APPs – The Australian Privacy Principles are the cornerstone of the privacy protection framework in the Privacy Act 1988 (Privacy Act).

Consent Management – Consent management is the management of data relating to a user or customer’s marketing consent.

GDPR – The General Data Protection Regulation is a regulation in EU law on data protection and privacy in the EU and European Economic area.

Spam Act – The Spam Act 2003 is an Act passed by the Australian Parliament in 2003 to regulate commercial e-mail and other types of commercial electronic messages.

ATT – App Tracking Transparency is Apple’s opt-in privacy framework that requires al iOS apps to ask users for permission to share their data.

Coding Languages

SQL – Structured Query Language is a domain-specific coding language used for managing data in relational database systems. ‌‌‌‌

Python -Python is useful for web development, creating enterprise application, GUIs and is highly effective for artificial intelligence, machine learning, and data analytics.

Java – Java is a prerequisite for android developers and allows to create apps such as banking, electronic trading, e-commerce and apps for distributed computing.‌‌‌‌

Javascript – Javascript is useful for running apps across a range of devices such as smartphones, cloud, containers, micro-controllers and hundreds of browsers.

HTML – Hypertext Markup Language is a standardised system for tagging text files to achieve font, colour, graphic and hyperlink effects.

AMPscript – AMPscript is Marketing Cloud’s proprietary scripting language for advanced dynamic content in emails, landing pages, SMS, and push messages.‌‌‌‌CSS – Cascading Style Sheets is a style sheet language used for describing the presentation of a document written in a markup language such as HTML.

XML – Extensible Markup Language is a markup language and file format for storing, transmitting and reconstructing arbitrary data.

C/C++ – C and C++ allow access to hardware and have been used to create a variety of applications such as real-time systems, internet of things, games, and more.

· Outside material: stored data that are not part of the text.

Lemma al_upd_actor a f :
  (forall x, P a x -> P a (f x)) -> preserves (each_actor P) (update (upd_actor a f)).
Proof.
  intros Hf. apply preserves_update. intros g H who.
  destruct a, who; cbn; first [apply Hf; exact (H _)|exact (H _)].
Qed.

Lemma al_game_field (f : Game -> Game) :
  (forall g who, actor who (f g) = actor who g) -> preserves (each_actor P) (update f).
Proof. intros Hf. apply preserves_update. intros g H who. rewrite Hf. apply H. Qed.

Lemma al_with_shotgun {A} (m : M Shotgun A) : preserves (each_actor P) (with_shotgun m).
Proof.
  intros w H who. unfold with_shotgun. destruct (m _). specialize (H who). by destruct who.
Qed.

Lemma al_log msg : preserves (each_actor P) (log msg).
Proof. apply al_game_field. by intros g []. Qed.

Lemma al_pop a iid : preserves (each_actor P) (pop a iid).
Proof. apply al_upd_actor. intros x. apply P_pop. Qed.

Ltac al_leaf :=
  idtac;
  lazymatch goal with
  | |- preserves _ (with_shotgun _) => apply al_with_shotgun
  | |- preserves _ (log _) => apply al_log
  | |- preserves _ (pop _ _) => apply al_pop
  | |- preserves _ (set_known _ _) => apply al_upd_actor; intros ?; apply P_known
  | |- preserves _ (update (upd_actor _ (set_skip_next _))) =>
      apply al_upd_actor; intros ?; apply P_skip
  | |- preserves _ (update (upd_actor _ (set_dmg_mult _))) =>
      apply al_upd_actor; intros ?; apply P_dmg; lia
  | |- preserves _ (update (upd_actor _ (Actor.heal 1))) =>
      apply al_upd_actor; intros ?; apply P_heal
  | |- preserves _ (update (upd_actor _ (set_inventory []))) =>
      apply al_upd_actor; intros ?; apply P_clear
  | |- preserves _ (update (upd_actor _ (set_knowledge Knowledge_new))) =>
      apply al_upd_actor; intros ?; apply P_fresh
  | |- preserves _ (update (upd_actor _ (fun a => set_knowledge (set_known_positions _ _) a))) =>
      apply al_upd_actor; intros ?; apply P_positions
  end.

Lemma al_item iid user target :
  iid <> ADRENALINE -> preserves (each_actor P) (item_use 0 iid user target).
Proof.
  intros Hne. destruct iid; try done; cbn [item_use];
    unfold MagnifyingGlass_use, Beer_use, Handcuffs_use, HandSaw_use, Inverter_use,
      BurnerPhone_use, Cigarette_use;
    frame_with al_leaf.
Qed.

Lemma al_hurt shooter target {B} (k : Z -> M World B) :
  (forall dmg, preserves (each_actor P) (k dmg)) ->
  preserves (each_actor P)
    (dmg <- get (fun g => dmg_mult (actor shooter g)) ;;
     update (upd_actor target (Actor.hurt dmg)) ;; k dmg).
Proof.
  intros Hk w H. rewrite run_get, run_update. apply Hk. cbn [game set_game].
  intros who. pose proof (H shooter) as Hs. pose proof (H target) as Ht.
  destruct target, who; cbn; first [by eapply P_hurt|exact (H _)].
Qed.

Lemma al_resolve_shot shooter target : preserves (each_actor P) (resolve_shot shooter target).
Proof.
  unfold resolve_shot.
  frame_with ltac:(first [ al_leaf
                         | lazymatch goal with
                           | |- preserves _ (bind (get (fun g => dmg_mult _)) _) =>
                               apply al_hurt; intros ?
                           end ]).
Qed.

C# – C# is used for application and web development using the .net ecosystem.

Ruby – Ruby is used for web scraping, static site generation, command-line tools, automation, DevOps and data processing.

R – R is used for data analysis, data science and on machine learning projects.

PHP – PHP is used to create tools like CMS (Content Management Systems), eCommerce platforms and web applications.

Swift – Swift is used for mobile app development on Apple iOS.